++++ Provided records

(* ===== verification/Arguments.v ===== *)
(** * Arguments: common/include/common/arguments.h

    The options of a command line.  An [Arg] is an object of one of the six
    classes; its virtual functions dispatch on the class, and those a class does
    not override throw 1.  An exception leaves the object as it is at that
    point, so the functions that change one run in [ST Arg].  An [ArgMap] is the
    map from option names to objects; texts are lists of characters.  What is
    printed is not modelled. *)

From S2P Require Import Prelude CText Effects Strtol CFloat.

Module Args.

(** ** Arg and its classes *)

Inductive ArgType := kNone | kString | kStringMap | kInt | kFloat | kSize.

#[global] Instance ArgType_eq_dec : EqDecision ArgType.
Proof. solve_decision. Defined.

(** The members of the base class. *)
Record Base := mkBase {
  opt_name_ : list ascii;
  type_ : ArgType;
  is_set_ : bool;
  use_default_ : bool;
}.

(** An object with the members of its class. *)
Inductive Arg :=
| NoneArg (b : Base)
| StringArg (b : Base) (args_ : list (list ascii))
| StringMapArg (b : Base) (arg_map_ : gmap (list ascii) Z) (args_ : list Z)
| IntArg (b : Base) (args_ : list Z)
| FloatArg (b : Base) (args_ : list float)
| SizeArg (b : Base) (args_ : list Z).

Definition base (a : Arg) : Base :=
  match a with
  | NoneArg b | StringArg b _ | StringMapArg b _ _ | IntArg b _ | FloatArg b _ | SizeArg b _ => b
  end.

Definition IsSet (a : Arg) : bool := is_set_ (base a).
Definition GetType (a : Arg) : ArgType := type_ (base a).

(** The constructors without and with a default. *)
Definition unset (opt : list ascii) (type : ArgType) : Base := mkBase opt type false false.
Definition defaulted (opt : list ascii) (type : ArgType) : Base := mkBase opt type true true.

(** What every [Add] of a value does first: a default is dropped.  [pop_front]
    of an empty list is undefined. *)
Definition drop_default {A} (b : Base) (args : list A) : outcome (Base * list A) :=
  if use_default_ b then
    match args with
    | _ :: args' => Ok (mkBase (opt_name_ b) (type_ b) (is_set_ b) false, args')
    | [] => Undefined OutOfBounds
    end
  else Ok (b, args).

Definition mark_set (b : Base) : Base := mkBase (opt_name_ b) (type_ b) true (use_default_ b).

(** [SizeArg::ToSize]: the last character scales by a power of 2^10, modulo 2^64. *)
Definition ToSize (arg : list ascii) : outcome Z :=
  match last arg with
  | None => Undefined OutOfBounds
  | Some c =>
      n ← stoul arg;
      Ok (if bool_decide (c = "k"%char \/ c = "K"%char) then u64 (n * 2 ^ 10)
          else if bool_decide (c = "m"%char \/ c = "M"%char) then u64 (n * 2 ^ 20)
          else if bool_decide (c = "g"%char \/ c = "G"%char) then u64 (n * 2 ^ 30)
          else n)
  end.

(** [Add] of a class with a list of values: drop the default, convert, append.
    When the conversion throws, the default is gone. *)
Definition add_value {A} (mk : Base -> list A -> Arg) (conv : list ascii -> outcome A)
    (b : Base) (args : list A) (arg : list ascii) : outcome Z * Arg :=
  match drop_default b args with
  | Ok (b', args') =>
      match conv arg with
      | Ok v => (Ok 1, mk (mark_set b') (args' ++ [v]))
      | Throw e => (Throw e, mk b' args')
      | Undefined u => (Undefined u, mk b' args')
      | Exit c => (Exit c, mk b' args')
      end
  | Undefined u => (Undefined u, mk b args)
  | _ => (Undefined OutOfBounds, mk b args)
  end.

(** [AssertArgExists] and the look-up that follows it. *)
Definition map_value (arg_map : gmap (list ascii) Z) (arg : list ascii) : outcome Z :=
  match arg_map !! arg with
  | Some id => Ok id
  | None => Throw (IntException 1)
  end.

(** [Add ()] and [Add (arg)]. *)
Definition Add_flag : ST Arg Z := fun a =>
  match a with
  | NoneArg b => (Ok 0, NoneArg (mark_set b))
  | _ => (Throw (IntException 1), a)
  end.

Definition StringArg_Add (b : Base) (args : list (list ascii)) (arg : list ascii) : outcome Z * Arg :=
  add_value StringArg Ok b args arg.
Definition StringMapArg_Add (b : Base) (m : gmap (list ascii) Z) (args : list Z) (arg : list ascii) : outcome Z * Arg :=
  add_value (fun b => StringMapArg b m) (map_value m) b args arg.
Definition IntArg_Add (b : Base) (args : list Z) (arg : list ascii) : outcome Z * Arg := add_value IntArg stoi b args arg.
Definition FloatArg_Add (b : Base) (args : list float) (arg : list ascii) : outcome Z * Arg :=
  add_value FloatArg stof b args arg.
Definition SizeArg_Add (b : Base) (args : list Z) (arg : list ascii) : outcome Z * Arg := add_value SizeArg ToSize b args arg.

Definition Add (arg : list ascii) : ST Arg Z := fun a =>
  match a with
  | NoneArg b => (Throw (IntException 1), a)
  | StringArg b args => StringArg_Add b args arg
  | StringMapArg b m args => StringMapArg_Add b m args arg
  | IntArg b args => IntArg_Add b args arg
  | FloatArg b args => FloatArg_Add b args arg
  | SizeArg b args => SizeArg_Add b args arg
  end.

Definition Arg_AddStringMapVal (val : list ascii) (id : Z) : ST Arg unit := fun a =>
  match a with
  | StringMapArg b m args => (Ok (), StringMapArg b (<[val := id]> m) args)
  | _ => (Throw (IntException 1), a)
  end.

(** [if (is_set_) return args_.back (); else throw 1;] and the same for the
    whole list. *)
Definition back {A} (args : list A) : outcome A :=
  match last args with Some v => Ok v | None => Undefined OutOfBounds end.
Definition get_back {A} (b : Base) (args : list A) : outcome A :=
  if is_set_ b then back args else Throw (IntException 1).
Definition get_all {A} (b : Base) (args : list A) : outcome (list A) :=
  if is_set_ b then Ok args else Throw (IntException 1).

Definition Arg_GetStringOpt (a : Arg) : outcome (list ascii) :=
  match a with StringArg b args => get_back b args | _ => Throw (IntException 1) end.
Definition Arg_GetStringOpts (a : Arg) : outcome (list (list ascii)) :=
  match a with StringArg b args => get_all b args | _ => Throw (IntException 1) end.
Definition Arg_GetIntOpt (a : Arg) : outcome Z :=
  match a with
  | IntArg b args | StringMapArg b _ args => get_back b args
  | _ => Throw (IntException 1)
  end.
Definition Arg_GetIntOpts (a : Arg) : outcome (list Z) :=
  match a with
  | IntArg b args | StringMapArg b _ args => get_all b args
  | _ => Throw (IntException 1)
  end.
Definition Arg_GetFloatOpt (a : Arg) : outcome float :=
  match a with FloatArg b args => get_back b args | _ => Throw (IntException 1) end.
Definition Arg_GetFloatOpts (a : Arg) : outcome (list float) :=
  match a with FloatArg b args => get_all b args | _ => Throw (IntException 1) end.
Definition Arg_GetSizeOpt (a : Arg) : outcome Z :=
  match a with SizeArg b args => get_back b args | _ => Throw (IntException 1) end.
Definition Arg_GetSizeOpts (a : Arg) : outcome (list Z) :=
  match a with SizeArg b args => get_all b args | _ => Throw (IntException 1) end.

(** ** ArgFactory *)

(** The overload of [Get] is chosen by the type of the default. *)
Inductive Default :=
| NoDefault
| DString (dval : list ascii)
| DInt (dval : Z)
| DFloat (dval : float)
| DSize (dval : Z).

(** The constructors of the classes. *)
Definition NoneArg_new (opt : list ascii) : Arg := NoneArg (unset opt kNone).
Definition StringArg_new (opt : list ascii) : Arg := StringArg (unset opt kString) [].
Definition StringMapArg_new (opt : list ascii) : Arg := StringMapArg (unset opt kStringMap) ∅ [].
Definition IntArg_new (opt : list ascii) : Arg := IntArg (unset opt kInt) [].
Definition FloatArg_new (opt : list ascii) : Arg := FloatArg (unset opt kFloat) [].
Definition SizeArg_new (opt : list ascii) : Arg := SizeArg (unset opt kSize) [].

Definition StringArg_default (opt dval : list ascii) : Arg := StringArg (defaulted opt kString) [dval].
Definition StringMapArg_default (opt : list ascii) (dval : Z) : Arg := StringMapArg (defaulted opt kStringMap) ∅ [dval].
Definition IntArg_default (opt : list ascii) (dval : Z) : Arg := IntArg (defaulted opt kInt) [dval].
Definition FloatArg_default (opt : list ascii) (dval : float) : Arg := FloatArg (defaulted opt kFloat) [dval].
Definition SizeArg_default (opt : list ascii) (dval : Z) : Arg := SizeArg (defaulted opt kSize) [dval].

(** A default of the wrong type reaches the end of a function without a return. *)
Definition ArgFactory_Get (opt : list ascii) (type : ArgType) (dval : Default) : outcome Arg :=
  match dval, type with
  | NoDefault, kNone => Ok (NoneArg_new opt)
  | NoDefault, kString => Ok (StringArg_new opt)
  | NoDefault, kStringMap => Ok (StringMapArg_new opt)
  | NoDefault, kInt => Ok (IntArg_new opt)
  | NoDefault, kFloat => Ok (FloatArg_new opt)
  | NoDefault, kSize => Ok (SizeArg_new opt)
  | DString v, kString => Ok (StringArg_default opt v)
  | DInt v, kStringMap => Ok (StringMapArg_default opt v)
  | DInt v, kInt => Ok (IntArg_default opt v)
  | DFloat v, kFloat => Ok (FloatArg_default opt v)
  | DSize v, kSize => Ok (SizeArg_default opt v)
  | _, _ => Undefined MissingReturn
  end.

(** ** ArgMap *)

Abbreviation ArgMap := (gmap (list ascii) Arg) (only parsing).

(** [emplace] keeps an option that is already there. *)
Definition AddOpt (opt : list ascii) (type : ArgType) (dval : Default) : ST ArgMap unit := fun m =>
  match ArgFactory_Get opt type dval with
  | Ok a => (Ok (), match m !! opt with Some _ => m | None => <[opt := a]> m end)
  | Throw e => (Throw e, m)
  | Undefined u => (Undefined u, m)
  | Exit c => (Exit c, m)
  end.

Definition OptExists (opt : list ascii) (m : ArgMap) : bool := bool_decide (is_Some (m !! opt)).

Definition AssertOptExists (opt : list ascii) (m : ArgMap) : outcome unit :=
  if OptExists opt m then Ok () else Throw (IntException 1).

(** A member function of [args_ [opt]], of an option that exists. *)
Definition on_arg {A} (opt : list ascii) (f : ST Arg A) : ST ArgMap A := fun m =>
  match m !! opt with
  | Some a => let '(r, a') := f a in (r, <[opt := a']> m)
  | None => (Undefined NullDeref, m)
  end.

Definition AddStringMapVal (opt val : list ascii) (id : Z) : ST ArgMap unit := fun m =>
  match AssertOptExists opt m with
  | Ok _ => on_arg opt (Arg_AddStringMapVal val id) m
  | r => (r, m)
  end.

(** [arg_str]: an argument without a dash selects the option with the empty name. *)
Definition option_of (arg : list ascii) : list ascii :=
  match arg with "-"%char :: _ => arg | _ => [] end.

(** The loop of [ArgIter] from index [i].  The fuel bounds the number of turns. *)
Fixpoint ArgIter_loop (fuel : nat) (argv : list (list ascii)) (i : Z) : ST ArgMap unit :=
  let argc := zlen argv in
  if i <? argc then
    match fuel with
    | O => undefined NoReturn
    | S fuel => fun m =>
        let arg_str := option_of (default [] (argv !! Z.to_nat i)) in
        match AssertOptExists arg_str m, m !! arg_str with
        | Ok _, Some a =>
            let add :=
              if bool_decide (GetType a <> kNone) && (i + 1 <? argc) then
                on_arg arg_str (Add (default [] (argv !! Z.to_nat (i + 1))))
              else if bool_decide (GetType a = kNone) then on_arg arg_str Add_flag
              else throw (IntException 1) in
            (k ← add; ArgIter_loop fuel argv (i + k + 1)) m
        | r, _ => (r, m)
        end
    end
  else mret ().

Definition ArgIter (argv : list (list ascii)) : ST ArgMap unit :=
  ArgIter_loop (length argv) argv 1.

Definition OptIsSet (opt : list ascii) (m : ArgMap) : bool :=
  match m !! opt with Some a => IsSet a | None => false end.

Definition AssertOptIsSet (opt : list ascii) (m : ArgMap) : outcome unit :=
  AssertOptExists opt m;; if OptIsSet opt m then Ok () else Throw (IntException 1).

Definition AssertOptIsNotSet (opt : list ascii) (m : ArgMap) : outcome unit :=
  if OptIsSet opt m then Throw (IntException 1) else Ok ().

(** [AssertOptIsSet (opt); return args_ [opt]->Get... ();] *)
Definition get_opt {A} (get : Arg -> outcome A) (opt : list ascii) (m : ArgMap) : outcome A :=
  AssertOptIsSet opt m;;
  match m !! opt with Some a => get a | None => Undefined NullDeref end.

Definition GetStringOpt := get_opt Arg_GetStringOpt.
Definition GetStringOpts := get_opt Arg_GetStringOpts.
Definition GetIntOpt := get_opt Arg_GetIntOpt.
(** The value is not returned. *)
Definition GetIntOpts (opt : list ascii) (m : ArgMap) : outcome (list Z) :=
  get_opt Arg_GetIntOpts opt m;; Undefined MissingReturn.
Definition GetFloatOpt := get_opt Arg_GetFloatOpt.
Definition GetFloatOpts := get_opt Arg_GetFloatOpts.
Definition GetSizeOpt := get_opt Arg_GetSizeOpt.
Definition GetSizeOpts := get_opt Arg_GetSizeOpts.

End Args.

++++++++

Your instructions
The lines of the records that contain the string "fuel" should be located and copied.

Reply to the exercise
(** The loop of [ArgIter] from index [i].  The fuel bounds the number of turns. *)
Fixpoint ArgIter_loop (fuel : nat) (argv : list (list ascii)) (i : Z) : ST ArgMap unit :=
    match fuel with
    | S fuel => fun m =>
            (k ← add; ArgIter_loop fuel argv (i + k + 1)) m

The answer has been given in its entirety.